No matter if they are

in my present life

Of they are parted

Memories of our experiences

Represent a deep value

They reside in our heart

No matter good or bad

Memories can be great

And memories can be painful

We can’t experience a memory

Without using our hearts

I have painful memories of my childhood

I thought were stuck there for my life

Reminding me with triggers

And reawakening the strife

I do have to admit

without my childhood experiences

The convictions of my values

Would not be so serious

I’ve learned to manipulate memories

That don’t serve me now

By changing my brain and

Interrupting the flow

Into something more safe

Meaningful and true

By using my heart

and love that’s the glue

I know deep in my heart

Our loved ones are present

No matter whether I can see them

Or sense their essence

Life on earth is not a waste of time

As I used to painfully believe

We experience, we learn

We love and we grieve

So as we live our lives

Falling in love with ourselves

We gather our loved ones

And life lessons close

And when we’re done

We move on again

To experience our lives

Beyond the din

PARTICIPANTS’ REFLECTIONS:

  • Your reading was so appropriate for me. Tomorrow is the anniversary of my mother’s death. I meditated on forgiveness, and then felt compassion for her. As you have said she was unable to live in her light. She couldn’t tend to her family in a way that left us feeling loved and safe.

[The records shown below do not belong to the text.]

(** X14: the back-fill also rewrites the input columns: in the result each
    of them is the back-filled input column, in which every valid entry is
    kept in place and, if the column ends with a valid entry, no NaN is
    left. *)
Theorem input_columns_backfilled hist hist' k s :
  calculate_technical_indicators hist = Ok hist' →
  columns hist !! k = Some s →
  k ∉ derived_columns →
  columns hist' !! k = Some (bfill s)
  ∧ (∀ i x, s !! i = Some x → is_nan x = false → bfill s !! i = Some x)
  ∧ (∀ x, last s = Some x → is_nan x = false →
          Forall (fun y => is_nan y = false) (bfill s)).
Proof.
  intros He Hk Hnew.
  destruct (columns hist !! "Close") as [close|] eqn:Hclose;
    [|unfold calculate_technical_indicators, column in He;
      by rewrite Hclose in He].
  rewrite (indicators_result hist close Hclose) in He.
  injection He as <-. cbn [columns].
  split; [|split; [apply bfill_valid|apply bfill_no_nan]].
  rewrite lookup_fmap.
  unfold derived_columns in Hnew.
  rewrite !lookup_insert_ne by (intros <-; apply Hnew; set_solver).
  by rewrite Hk.
Qed.

Lemma close_not_derived : "Close" ∉ derived_columns.
Proof. by apply (bool_decide_unpack _); vm_compute. Defined.

Lemma input_columns_backfilled_witness :
  columns flat_indicators !! "Close" = Some (bfill (replicate 252 10%float)).
Proof.
  exact (proj1 (input_columns_backfilled flat_history flat_indicators "Close"
                  (replicate 252 10%float)
                  flat_indicators_ok eq_refl close_not_derived)).
Defined.

(** X15: a history too short for a window has no defined value in that
    window's column, and the back-fill has nothing to copy: with fewer than
    50 (200) closes the MA50 (MA200) column is NaN throughout, and with
    fewer than 14 closes so is the RSI column. *)
Theorem short_history_undefined hist hist' close :
  columns hist !! "Close" = Some close →
  calculate_technical_indicators hist = Ok hist' →
  ((length close < 50)%nat →
   columns hist' !! "MA50" = Some (replicate (length close) nan))
  ∧ ((length close < 200)%nat →
     columns hist' !! "MA200" = Some (replicate (length close) nan))
  ∧ ((length close < 14)%nat →
     columns hist' !! "RSI" = Some (replicate (length close) nan)).
Proof.
  intros Hclose He.
  rewrite (indicators_result hist close Hclose) in He.
  injection He as <-. cbn [columns]. rewrite !lookup_fmap.
  split; [|split]; intros Hlen.
  - rewrite !lookup_insert_ne by discriminate. rewrite lookup_insert_eq.
    simpl. by rewrite rolling_mean_short, bfill_replicate_nan.
  - rewrite !lookup_insert_ne by discriminate. rewrite lookup_insert_eq.
    simpl. by rewrite rolling_mean_short, bfill_replicate_nan.
  - rewrite !lookup_insert_ne by discriminate. rewrite lookup_insert_eq.
    simpl.
    assert (length (where_ (diff close)
                      (map (fun d => 0 <? d)%float (diff close)) 0)
            = length close) as Hg
      by (rewrite length_where by apply length_map; apply length_diff).
    assert (length (map opp (where_ (diff close)
                      (map (fun d => d <? 0)%float (diff close)) 0))
            = length close) as Hl
      by (rewrite length_map, length_where by apply length_map;
          apply length_diff).
    rewrite !rolling_mean_short by lia. rewrite Hg, Hl.
    by rewrite zip_with_replicate, bfill_replicate_nan.
Qed.

Lemma short_history_undefined_witness :
  ((16 < 50)%nat →
   columns (short_indicators) !! "MA50" = Some (replicate 16 nan))
  ∧ ((16 < 200)%nat →
     columns (short_indicators) !! "MA200" = Some (replicate 16 nan))
  ∧ ((16 < 14)%nat →
     columns (short_indicators) !! "RSI" = Some (replicate 16 nan)).
Proof.
  assert (calculate_technical_indicators short_history = Ok short_indicators)
    as He.
  { unfold short_indicators.
    by rewrite (indicators_result short_history _ eq_refl). }
  exact (short_history_undefined short_history short_indicators
           (float_of_nat <$> seq 1 16) eq_refl He).
Defined.

(** ** Extremes of the relative-strength formula *)

Lemma rsi_no_gain loss : (0 <? loss)%float = true → rsi_value 0 loss = 0%float.
Proof.
  intros Hpos. apply Prim2SF_inj. unfold rsi_value.
  rewrite ltb_spec in Hpos.
  rewrite sub_spec, div_spec, add_spec, div_spec.
  change (Prim2SF 0) with (S754_zero false) in *.
  destruct (Prim2SF loss) as [s|[]| |[] m e]; try discriminate;
    vm_compute; reflexivity.
Qed.

(** X16: the relative-strength formula saturates exactly: it gives 100 for
    any positive average gain with a zero average loss, and 0 for a zero
    average gain with any positive average loss. *)
Theorem rsi_saturates gain loss :
  (0 <? gain)%float = true → (0 <? loss)%float = true →
  rsi_value gain 0 = 100%float ∧ rsi_value 0 loss = 0%float.
Proof. intros Hg Hl. split; [by apply rsi_no_loss|by apply rsi_no_gain]. Qed.

Lemma rsi_saturates_witness :
  rsi_value 0.5 0 = 100%float ∧ rsi_value 0 0.25 = 0%float.
Proof. exact (rsi_saturates 0.5 0.25 eq_refl eq_refl). Defined.

(** ** The chart *)

Lemma column_present hist k :
  is_Some (columns hist !! k) → ∃ s, column hist k = Ok s.
Proof. intros [s Hs]. exists s. unfold column. by rewrite Hs. Qed.

Lemma column_absent hist k :
  columns hist !! k = None → column hist k = Raise (KeyError k).
Proof. intros Hk. unfold column. by rewrite Hk. Qed.

Lemma plot_ok hist :
  Forall (fun k => is_Some (columns hist !! k)) plot_columns →
  ∃ fig, plot_technical_analysis hist = Ok fig
         ∧ (fun p => (trace_name p.1.1, p.1.2, p.2)) <$> fig_traces fig =
           [ ("Price", 1, 1); ("50-day MA", 1, 1); ("200-day MA", 1, 1);
             ("RSI", 2, 1); ("MACD", 3, 1); ("Signal", 3, 1) ]%nat
         ∧ fig_hlines fig =
           [ HLine 70 "dash" "red" 2 1; HLine 30 "dash" "green" 2 1 ].
Proof.
  unfold plot_columns. intros H.
  repeat match goal with
         | H : Forall _ (_ :: _) |- _ =>
             let s := fresh "s" in
             let Hs := fresh "Hs" in
             let Hrest := fresh "Hrest" in
             apply Forall_cons in H as [[s Hs]%column_present Hrest]
         end.
  unfold plot_technical_analysis.
  repeat match goal with
         | Hs : column hist _ = Ok _ |- _ =>
             rewrite Hs; clear Hs; cbn [mbind result_bind]
         end.
  eexists. split; [reflexivity|]. split; reflexivity.
Qed.

Lemma plot_raise hist e :
  plot_technical_analysis hist = Raise e →
  ∃ pre k post, plot_columns = (pre ++ k :: post)%list
                ∧ Forall (fun k => is_Some (columns hist !! k)) pre
                ∧ columns hist !! k = None
                ∧ e = KeyError k.
Proof.
  unfold plot_technical_analysis, plot_columns.
  assert (∀ k, (∃ s, columns hist !! k = Some s ∧ column hist k = Ok s)
               ∨ (columns hist !! k = None
                  ∧ column hist k = Raise (KeyError k))) as Hcol.
  { intros k. unfold column. destruct (columns hist !! k); eauto. }
  destruct (Hcol "Open") as [(? & ? & ->)|[? ->]]; cbn [mbind result_bind];
    [|intros [= <-]; by eexists [], "Open", _].
  destruct (Hcol "High") as [(? & ? & ->)|[? ->]]; cbn [mbind result_bind];
    [|intros [= <-]; eexists ["Open"], "High", _; by repeat constructor].
  destruct (Hcol "Low") as [(? & ? & ->)|[? ->]]; cbn [mbind result_bind];
    [|intros [= <-]; eexists ["Open"; "High"], "Low", _;
      by repeat constructor].
  destruct (Hcol "Close") as [(? & ? & ->)|[? ->]]; cbn [mbind result_bind];
    [|intros [= <-]; eexists ["Open"; "High"; "Low"], "Close", _;
      by repeat constructor].
  destruct (Hcol "MA50") as [(? & ? & ->)|[? ->]]; cbn [mbind result_bind];
    [|intros [= <-]; eexists ["Open"; "High"; "Low"; "Close"], "MA50", _;
      by repeat constructor].
  destruct (Hcol "MA200") as [(? & ? & ->)|[? ->]]; cbn [mbind result_bind];
    [|intros [= <-];
      eexists ["Open"; "High"; "Low"; "Close"; "MA50"], "MA200", _;
      by repeat constructor].
  destruct (Hcol "RSI") as [(? & ? & ->)|[? ->]]; cbn [mbind result_bind];
    [|intros [= <-];
      eexists ["Open"; "High"; "Low"; "Close"; "MA50"; "MA200"], "RSI", _;
      by repeat constructor].
  destruct (Hcol "MACD") as [(? & ? & ->)|[? ->]]; cbn [mbind result_bind];
    [|intros [= <-];
      eexists ["Open"; "High"; "Low"; "Close"; "MA50"; "MA200"; "RSI"],
        "MACD", _;
      by repeat constructor].
  destruct (Hcol "Signal") as [(? & ? & ->)|[? ->]]; cbn [mbind result_bind];
    [done|].
  intros [= <-].
  exists ["Open"; "High"; "Low"; "Close"; "MA50"; "MA200"; "RSI"; "MACD"],
    "Signal", [].
  by repeat constructor.
Qed.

  • Yes, I learned this saying from Matt Kahn, to forgive my father for forsaking his own light in my life. We can see how easy it is to abandon self when bad things happen.

  • This is the second day I missed the reading. My sleep is off, my old dogs are keeping me off. I woke up yesterday aware I missed the meditation. I was thrown off today and was late getting on. I have issues as well. An absent father. The pain is still there. Yesterday, my daughter said she was thinking of calling him and introducing herself to him. She said she would if I called him first. I have work to do before I do that, but he's not too healthy. More to come.

  • You are not alone. You can ask for steps, and set intentions. I had old dogs too, they are loved ones

  • For the first 40 years of my life, I hated my father and was afraid of him. Then a therapist helped me and I was able to speak my truth to him. The last 13 years of his life we had a close relationship and I am connecting still with him. It opened up my life to walk through that bottleneck in my life.

  • I have had issues with my parents, and now with my kids. I started drinking to escape from the pain. I used the twelve-step program to sit down with parents and talk. My father told me of his childhood, how he didn’t know better. I could see that he never grew up. I believe alcohol affects the whole family. When I got better, I started taking care of myself, and my son developed resentments because he felt abandoned. I’ve made amends. I’m trying to repair the relationship. Louise Hay has an exercise, where you put people on a stage and speak your truth to them and then let it go. It’s helpful, it gets your feelings out.

  • During the meditation, I experienced lots of memories, of men, several are still alive. One was my father. He was in WWII, and he told me how painful his shoes were in bootcamp. Later in life, he had problems with his feet. There is physical pain and emotional pain. Some of the men could handle the physical pain but not mental pain.

  • What a coincidence. I started reading Louise Hays’ book You Can Heal Your Life a couple of days ago

  • I forgave my father. He was child of the depression. He was the first in the family to go to college. We aren’t taught to parent, people redo what they learned. I wouldn’t say it was abuse, but I got good spankings. The problem I experienced was that I could never do enough for him. Even in a situation where I was able to take him on a tour of the statehouse and introduce him to the governor. Even then, my father couldn’t say anything nice about me. So I looked for gifts I received from him. He used to buy strange cars, like from Japan and Germany, before anyone else. He introduced me to new things. A good thing to do is to make tape recordings of our parents’ stories.

  • Memorializing their stories

  • I think it is important to reparent ourselves, do for our inner child what our parents couldn’t do for us as children. Helps us heal.